Do you  have a very large project composed of many projects / modules and stuff? You think it's easy to create the project in IntelliJ or other IDE? Think twice.

Practically you can create the project from existing sources if you already took them from your VCS or directly from VCS. After you add first Project / Module by selecting the pom.xml file you have to do some more things:

- be sure you use the correct maven settings xml file (in File/Settings/Maven configuration)
- be sure to select the needed profiles

Then you move on adding other Modules from existing sources. (There is no option in Intellij to add modules from VCS). You should also select the pom.xml file and not the directory to avoid the hassle.

This is just a path to follow. But what I was recently seen was a lot of errors in IntelliJ for not resolving classes even if they were there. Tried File/Invalidate caches & restart but with no success.
I started to tackle with all the modules and seems there were problems with dependencies.

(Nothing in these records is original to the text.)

(* ===== verification/Files.v ===== *)
(** The files the program writes: regular files with permissions, as a finite map. *)
From S2P Require Import Prelude GoRuntime.

(** A file: its bytes and its permission bits. *)
Record file := MkFile { file_data : list byte; file_mode : Z }.
Abbreviation files := (gmap string file) (only parsing).

(** The file mode creation mask of the process. *)
Class Umask := { os_umask : Z }.

(** The permissions of a file that is opened for writing and created if need be: those of
    the call less the mask, or those it has. *)
Definition opened_mode (umask perm : Z) (fs : files) (name : string) : Z :=
  match fs !! name with Some f => file_mode f | None => Z.ldiff perm umask end.

(** [os.WriteFile(name, data, perm)]. [fails] gives the error, if any, and after how many
    bytes of the truncated file it comes; [None] for one of opening. *)
Definition os_WriteFile (umask : Z) (fails : string → option (error * option nat))
    (name : string) (data : list byte) (perm : Z) : Go files (option error) := λ fs,
  let mode := opened_mode umask perm fs name in
  match fails name with
  | Some (e, None) => Done fs (Some e)
  | Some (e, Some n) => Done (<[name := MkFile (take n data) mode]> fs) (Some e)
  | None => Done (<[name := MkFile data mode]> fs) None
  end.

(** The permissions 0644, 0600 and, of [os.Create], 0666. *)
Definition mode_644 : Z := 420.
Definition mode_600 : Z := 384.
Definition mode_666 : Z := 438.

(** [os.Create(name)]: the file is truncated, or made. *)
Definition os_Create (umask : Z) (fails : string → option error) (name : string)
    : Go files (option error) := λ fs,
  match fails name with
  | Some e => Done fs (Some e)
  | None => Done (<[name := MkFile [] (opened_mode umask mode_666 fs name)]> fs) None
  end.

(** A write to the end of a file. *)
Definition file_Write (name : string) (data : list byte) : Go files () := λ fs,
  Done (alter (λ f, MkFile (file_data f ++ data) (file_mode f)) name fs) ().

(** * Lemmas *)

(** A file that was written: its new bytes, the permissions of [os.WriteFile]. *)
Definition written (umask perm : Z) (fs : files) (name : string) (data : list byte) : file :=
  MkFile data (opened_mode umask perm fs name).

Lemma os_WriteFile_ok umask fails name data perm fs fs' :
  os_WriteFile umask fails name data perm fs = Done fs' None →
  fs' = <[name := written umask perm fs name data]> fs.
Proof. unfold os_WriteFile. destruct (fails name) as [[e [n|]]|]; by intros [= <-]. Qed.

Lemma os_WriteFile_returns umask fails name data perm fs :
  ∃ fs' r, os_WriteFile umask fails name data perm fs = Done fs' r.
Proof. unfold os_WriteFile. destruct (fails name) as [[e [n|]]|]; by eexists _, _. Qed.

(** What is written to a file just created is its content; no other file changes. *)
Lemma create_write umask fails name data fs fs1 :
  os_Create umask fails name fs = Done fs1 None →
  file_Write name data fs1 = Done (<[name := written umask mode_666 fs name data]> fs) ().
Proof.
  unfold os_Create, file_Write. destruct (fails name); [done|]. intros [= <-].
  by rewrite alter_insert_eq.
Qed.

Lemma os_Create_returns umask fails name fs :
  ∃ fs' r, os_Create umask fails name fs = Done fs' r ∧ (r = None ∨ fs' = fs).
Proof. unfold os_Create. destruct (fails name); eexists _, _; (split; [done|]); auto. Qed.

Finally I found the problem. A lot of modules/projects were build with a custom maven script, so a lot of libraries, generated sources and stuff were polluting the actual local repository. When I created the project, IntelliJ found all of these and added them to dependencies and paths, generating internal conflicts.

So be aware. And have in mind an IDE Golden Rule:

"When you create a project from existing sources, be sure that what you have there is just a clean sources folder without anything else inside".